Frank- the-janitor had discovered a purpose to his work, a purpose that generated fortitude in the face of frustration, a purpose that turned the ho-hum into the gung-ho, a purpose that turned the blah into a-HA!. Frank, the-janitor was right, of course. No office worker could work in an environment where dust blankets the furniture, where dirt dances on the floors, and where waste paper baskets brim with banana peels, milk cartons and half-eaten sandwiches.
“When you work, you are like a flute through whose heart the whispering of the hours turns to music.”
Frank, the janitor, turned the routine into the pristine; the habitual into a ritual and the mechanical into the magical. Martin Luther King Jr., whose leadership we honor on this federal holiday today, must have had someone like Frank, the janitor, in mind when he spoke of the dignity in all work and the pride in all workers. “If a man is called to be a street sweeper, he should sweep streets even as Michelangelo painted or Beethoven composed music or Shakespeare wrote poetry,” Rev. King said.

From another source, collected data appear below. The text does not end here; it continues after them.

(* ===== verification/Job.v ===== *)
(** * internal/job/job.go: the durable job protocol *)
From S2P Require Import Prelude GoStrings Domain.
Open Scope Z_scope.

Definition Kind_Valid (k : string) : bool :=
  bool_decide (TrimSpace k = k) && ValidString k && (0 <? string_len k) && (string_len k <=? 64).

Inductive Status :=
  | Queued | Running | Succeeded | Failed | Canceled | Interrupted
  | StatusUnknown (spelling : string).
Global Instance Status_eq_dec : EqDecision Status.
Proof. solve_decision. Defined.

Definition Status_Valid (s : Status) : bool :=
  match s with
  | Queued | Running | Succeeded | Failed | Canceled | Interrupted => true
  | StatusUnknown _ => false
  end.

Definition Terminal (s : Status) : bool :=
  bool_decide (s = Succeeded) || bool_decide (s = Failed) || bool_decide (s = Canceled).

Definition CanTransitionTo (s next : Status) : bool :=
  let to x := bool_decide (next = x) in
  match s with
  | Queued => to Running || to Failed || to Canceled || to Interrupted
  | Running => to Succeeded || to Failed || to Canceled || to Interrupted
  | Interrupted => to Succeeded || to Failed || to Canceled
  | _ => false
  end.

Record Result := mkResult { Result_Type : string; Result_ID : ID; Result_URL : string }.
Global Instance Result_eq_dec : EqDecision Result.
Proof. solve_decision. Defined.

Record Request := mkRequest {
  ProjectID : ID; Kind : string; RevisionID : ID;
  InputHash : string; IdempotencyKey : string; RequestHash : string
}.
Global Instance Request_eq_dec : EqDecision Request.
Proof. solve_decision. Defined.

(** [Record] embeds the fields of its [Request()] projection. *)
Record JobRecord := mkRecord {
  Record_ID : ID;
  Record_Request : Request;
  Record_Status : Status;
  Record_Result : option Result;
  CancelGeneration : Z;
  CancelRequestedAt : option Time;
  CreatedAt : Time;
  UpdatedAt : Time
}.
Global Instance JobRecord_eq_dec : EqDecision JobRecord.
Proof. solve_decision. Defined.

Record Event := mkEvent {
  JobID : ID; Ordinal : Z; Phase : string; Progress : Z;
  Warning : string; SafeError : string; Event_Result : option Result; Event_CreatedAt : Time
}.
Global Instance Event_eq_dec : EqDecision Event.
Proof. solve_decision. Defined.

Definition validHash (v : string) : bool := hash_shape v.
Definition validKey (v : string) : bool :=
  bool_decide (v <> ""%string) && bool_decide (v = TrimSpace v) && ValidString v && (RuneCount v <=? 256).

Section validity.
Context `{UuidLib}.

Definition Result_Valid (r : Result) : bool :=
  bool_decide (TrimSpace (Result_Type r) <> ""%string) && ID_Valid (Result_ID r) &&
  bool_decide (TrimSpace (Result_URL r) <> ""%string).

Definition Request_Valid (r : Request) : bool :=
  ID_Valid (ProjectID r) && Kind_Valid (Kind r) &&
  (bool_decide (RevisionID r = ""%string) || ID_Valid (RevisionID r)) &&
  validHash (InputHash r) && validKey (IdempotencyKey r) && validHash (RequestHash r).

Definition Equivalent (r other : Request) : bool := bool_decide (r = other).

Definition Record_Valid (r : JobRecord) : bool :=
  ID_Valid (Record_ID r) && Request_Valid (Record_Request r) && Status_Valid (Record_Status r) &&
  (0 <=? CancelGeneration r) && negb (IsZero (CreatedAt r)) && negb (IsZero (UpdatedAt r)) &&
  negb (Before (UpdatedAt r) (CreatedAt r)) &&
  option_forallb Result_Valid (Record_Result r) &&
  negb (bool_decide (Record_Status r = Succeeded) && bool_decide (Record_Result r = None)) &&
  (((CancelGeneration r =? 0) && bool_decide (CancelRequestedAt r = None)) ||
   ((0 <? CancelGeneration r) &&
    match CancelRequestedAt r with Some t => negb (IsZero t) | None => false end)).

Definition Event_Valid (e : Event) : bool :=
  ID_Valid (JobID e) && (0 <? Ordinal e) && bool_decide (TrimSpace (Phase e) <> ""%string) &&
  ValidString (Phase e) && (0 <=? Progress e) && (Progress e <=? 100) &&
  (string_len (Warning e) <=? 256) && (string_len (SafeError e) <=? 1024) &&
  ValidString (Warning e) && ValidString (SafeError e) &&
  option_forallb Result_Valid (Event_Result e) && negb (IsZero (Event_CreatedAt e)).

(** [RequireUncanceled]: nil exactly on a valid, never-canceled record. *)
Definition RequireUncanceled (r : JobRecord) (observed : Z) : result unit string :=
  if negb (Record_Valid r) || (observed <? 0) || negb (observed =? CancelGeneration r) ||
     negb (CancelGeneration r =? 0)
  then Err "job cancellation generation changed"%string
  else Ok tt.
End validity.

(** ** The status machine *)

Definition status_step (s s' : Status) : Prop := CanTransitionTo s s' = true.

(** Every transition climbs this rank, so a job takes at most three. *)
Definition status_rank (s : Status) : nat :=
  match s with
  | Queued => 0 | Running => 1 | Interrupted => 2
  | Succeeded | Failed | Canceled => 3 | StatusUnknown _ => 3
  end%nat.

Lemma status_step_rank s s' : status_step s s' -> (status_rank s < status_rank s')%nat.
Proof.
  unfold status_step, CanTransitionTo. destruct s; try done;
    destruct s'; try (intros; simpl; lia); intros H; by vm_compute in H.
Qed.

Lemma status_step_valid s s' : status_step s s' -> Status_Valid s = true /\ Status_Valid s' = true.
Proof.
  unfold status_step, CanTransitionTo. destruct s; try done; destruct s'; try done.
Qed.

Lemma Terminal_no_step s s' : Terminal s = true -> ~ status_step s s'.
Proof. unfold status_step. destruct s; try done. Qed.

(** A lifecycle: the statuses a job goes through, oldest first. *)
Inductive lifecycle : Status -> list Status -> Prop :=
  | lifecycle_nil s : lifecycle s []
  | lifecycle_cons s s' l : status_step s s' -> lifecycle s' l -> lifecycle s (s' :: l).

Lemma lifecycle_rank s l : lifecycle s l -> (status_rank s + length l <= 3)%nat.
Proof.
  induction 1 as [s|s s' l Hs _ IH]; simpl; [by destruct s; simpl; lia|].
  apply status_step_rank in Hs. lia.
Qed.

I still think of Frank whenever I am having a lousy day at the office. I still hear his humming cheerful voice in my mind more than 30 years later. Having met Frank, I now know the love of labor — more than simply the labor of love — that poet Kahlil Gibran felt when he observed: “When you work, you are like a flute through whose heart the whispering of the hours turns to music.” Frank- the-janitor personified that flute. He played his mop as if it were a flute. On key. On target. On Purpose.
Today’s ImproveMINT
Recognize your linchpin role to helping others do their jobs to keep your leadership thinking in mint condition.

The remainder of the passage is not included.